Se me ha ocurrido esto a raíz de
leer un artículo sobre la parte negativa de la meditación, a la cual no soy
dada porque mi ansiedad y mis prisas no me lo permiten. Aunque la definición
exacta de meditar nos lleva exclusivamente al pensar atenta y detenidamente
sobre algo, el texto (y yo en este post) se refiere a esa reflexión intimista
sobre algún tema espiritual o trascendental.

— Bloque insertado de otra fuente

(** ** Registration *)

Definition validatePendingRegistration (taskID : TaskID) (disposition : PendingSendDisposition)
    (authority : option ProcessSignalAuthority) : option error :=
  if (disposition <? PendingSendUnsent) || (PendingSendConfirmOnly <? disposition)
  then Some (Errorf "recovery: invalid pending send disposition" [])
  else if disposition =? PendingSendUnsent then
    match authority with
    | None => Some (Errorf "recovery: unsent pending entry requires process signal authority" [])
    | Some a =>
        if negb (a_TaskID a =? taskID)%string
        then Some (Errorf "recovery: process signal authority task ID does not match pending entry" [])
        else if a_PID a <=? 0
        then Some (Errorf "recovery: process signal authority requires a positive PID" [])
        else if IsZero (a_ProcessStartedAt a)
        then Some (Errorf "recovery: process signal authority requires a non-zero process start time" [])
        else None
    end
  else None.

(** [*authority]: a nil pointer panics. *)
Definition deref_authority (authority : option ProcessSignalAuthority) : PendM ProcessSignalAuthority :=
  match authority with Some a => mret a | None => pm_panic end.

Definition pendingEntryForRegistration (taskID : TaskID) (disposition : PendingSendDisposition)
    (authority : option ProcessSignalAuthority) : PendM PendingEntry :=
  if disposition =? PendingSendUnsent then
    a ← deref_authority authority;
    mret (mkEntry taskID pendingUnsent a 0 false)
  else if disposition =? PendingSendSent then mret (mkEntry taskID pendingSent noAuthority 0 false)
  else if disposition =? PendingSendConfirmOnly then mret (mkEntry taskID pendingConfirmOnly noAuthority 0 false)
  else mret (mkEntry taskID pendingUnsent noAuthority 0 false).

Definition store_entry (taskID : TaskID) (e : PendingEntry) : PendM unit :=
  pm_modify (fun s => s <| entries := <[taskID := e]> (entries s) |>).

Definition ErrPendingClaimed : error := Sentinel PendingClaimed.

Definition Register (taskID : TaskID) (disposition : PendingSendDisposition)
    (authority : option ProcessSignalAuthority) : PendM (option error) :=
  match validatePendingRegistration taskID disposition authority with
  | Some err => mret (Some err)
  | None =>
    s ← pm_get;
    match entries s !! taskID with
    | None =>
        entry ← pendingEntryForRegistration taskID disposition authority;
        store_entry taskID entry;;
        mret None
    | Some entry =>
        match e_state entry with
        | pendingClaimed => mret (Some ErrPendingClaimed)
        | pendingSent => mret None
        | pendingUnsent =>
            entry ←
              (if disposition =? PendingSendUnsent then
                 a ← deref_authority authority; mret (entry <| e_authority := a |>)
               else if disposition =? PendingSendSent then
                 mret (entry <| e_state := pendingSent |> <| e_authority := noAuthority |> <| e_claimToken := 0 |>)
               else if disposition =? PendingSendConfirmOnly then
                 mret (entry <| e_state := pendingConfirmOnly |> <| e_authority := noAuthority |> <| e_claimToken := 0 |>)
               else mret entry);
            store_entry taskID entry;;
            mret None
        | pendingConfirmOnly =>
            let entry := if disposition =? PendingSendSent then entry <| e_state := pendingSent |> else entry in
            store_entry taskID entry;;
            mret None
        end
    end
  end.
(* ===== verification/Watcher.v ===== *)
(** * The timeout watcher ([TimeoutWatcher] of [internal/execution/timeout.go])

    A timer per task, whose callback enforces the task's timeout and, when that
    fails in a way worth retrying, arms itself again.  Callbacks run on goroutines
    of their own: they hold the mutex only while they look up and update the
    table, so a history is a sequence of steps in which the parts of several
    callbacks interleave.  A step of [step] is one critical section, or one event
    of the environment (a timer fires, an enforcement returns). *)

From S2P Require Import Prelude.
From S2P Require Import Errors.
From S2P Require Import Domain.

(** ** Data *)

Definition timeoutEnforcementRetryInterval : Duration := 10 * Second.
Definition timeoutEnforcementRetryMaxAttempts : Z := 6.

Record EnforceTaskTimeoutInput : Type := mkEnforceInput {
  in_TaskID : TaskID;
  in_ResolvedTimeoutSeconds : Z;
  in_Generation : Z;
  in_OccurredAt : Time }.

(** [at_timer] stands for [cancel]: the timer that the closure stops. *)
Record armedTimer : Type := mkArmed {
  at_timer : nat;
  at_deadline : Time;
  at_resolvedTimeoutSeconds : Z;
  at_generation : Z;
  at_lifecycleGeneration : Z;
  at_retryAttempts : Z;
  at_executing : bool }.

#[export] Instance armedTimer_settable : Settable armedTimer := fun a =>
  mkArmed (at_timer a) (at_deadline a) (at_resolvedTimeoutSeconds a) (at_generation a)
    (at_lifecycleGeneration a) (at_retryAttempts a) (at_executing a).

(** Where the callback of a timer stands: its timer has not fired; it has begun and
    not yet taken the mutex; it runs [enforce.Execute]; it is about to return, with
    [finish] deferred. *)
Inductive cb_stage : Type := Waiting | Begun | Executing | Returning.

#[export] Instance cb_stage_eq_dec : EqDecision cb_stage.
Proof. solve_decision. Defined.

Record callback : Type := mkCallback {
  cb_task : TaskID;
  cb_generation : Z;
  cb_delay : Duration;
  cb_st : cb_stage }.

#[export] Instance callback_settable : Settable callback := fun c =>
  mkCallback (cb_task c) (cb_generation c) (cb_delay c) (cb_st c).

(** [pool] holds the callbacks that have neither been stopped nor returned, by the
    number of their timer; [wg] is the counter of the wait group. *)
Record TimeoutWatcher : Type := mkWatcher {
  timers : gmap TaskID armedTimer;
  nextGeneration : Z;
  closed : bool;
  closeDone : bool;
  wg : Z;
  pool : gmap nat callback;
  nextTimer : nat }.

En mis épocas de máxima angustia
vital, he probado métodos varios (legales en su totalidad) para adentrarme en
mi yo más interior, aspirando a apretar tornillos, reparar grietas, eliminar
residuos y ampliar espacios, con un resultado en cada uno de ellos que rozaba
el desastre, el caos y la desesperación. Es decir, siempre ha sido peor el
remedio que la enfermedad.
Sigo en Instagram a una chica de Indonesia,
que se pasa el día y parte de la noche meditando; lo hace en la arena, sobre
las rocas, en lo alto de las palmeras, de los volcanes, bajo el agua, entre el
bambú y sentada en sus coloridos tatamis. La sigo porque realmente me transmite
buen rollo y envidia (y porque en un comentario me dijo que tenía -yo
mismamente- una mirada very nice). Pero
tras leer el informe estoy tentada a detallarle los riesgos de tanta
iluminación introspectiva: las altas posibilidades de quedarse colgada de una
flor de frangipani, desconectar de la realidad eternamente, experimentar
sensaciones desagradables y distorsionadas, y convertirse en una persona que
para tomar cualquier tipo de decisión (aunque sea tan nimia como la de qué
hacer de cena) tiene primero que retirarse a un lugar solitario y en armonía
con la naturaleza, para reflexionar y devanarse los sesos.
Todo ello es lo que concluye el
estudio para una cuarta parte de los dados a la meditación, así que ante la
duda de en qué porcentaje encajar, y dado que funciono a base de impulsos y
poco razonamiento, voy a seguir con mi actitud sin dejar de advertirles sobre
las consecuencias del darle en demasía al tarro e intentar averiguar de dónde
venimos y cuál es el absurdo propósito de nuestra existencia.
Y si contemplan una noche
estrellada, limítense a pedir un deseo realizable si ven un meteoro fugaz y a
dar por hecho que el infinito termina allí donde sus ojos... no pueden llegar.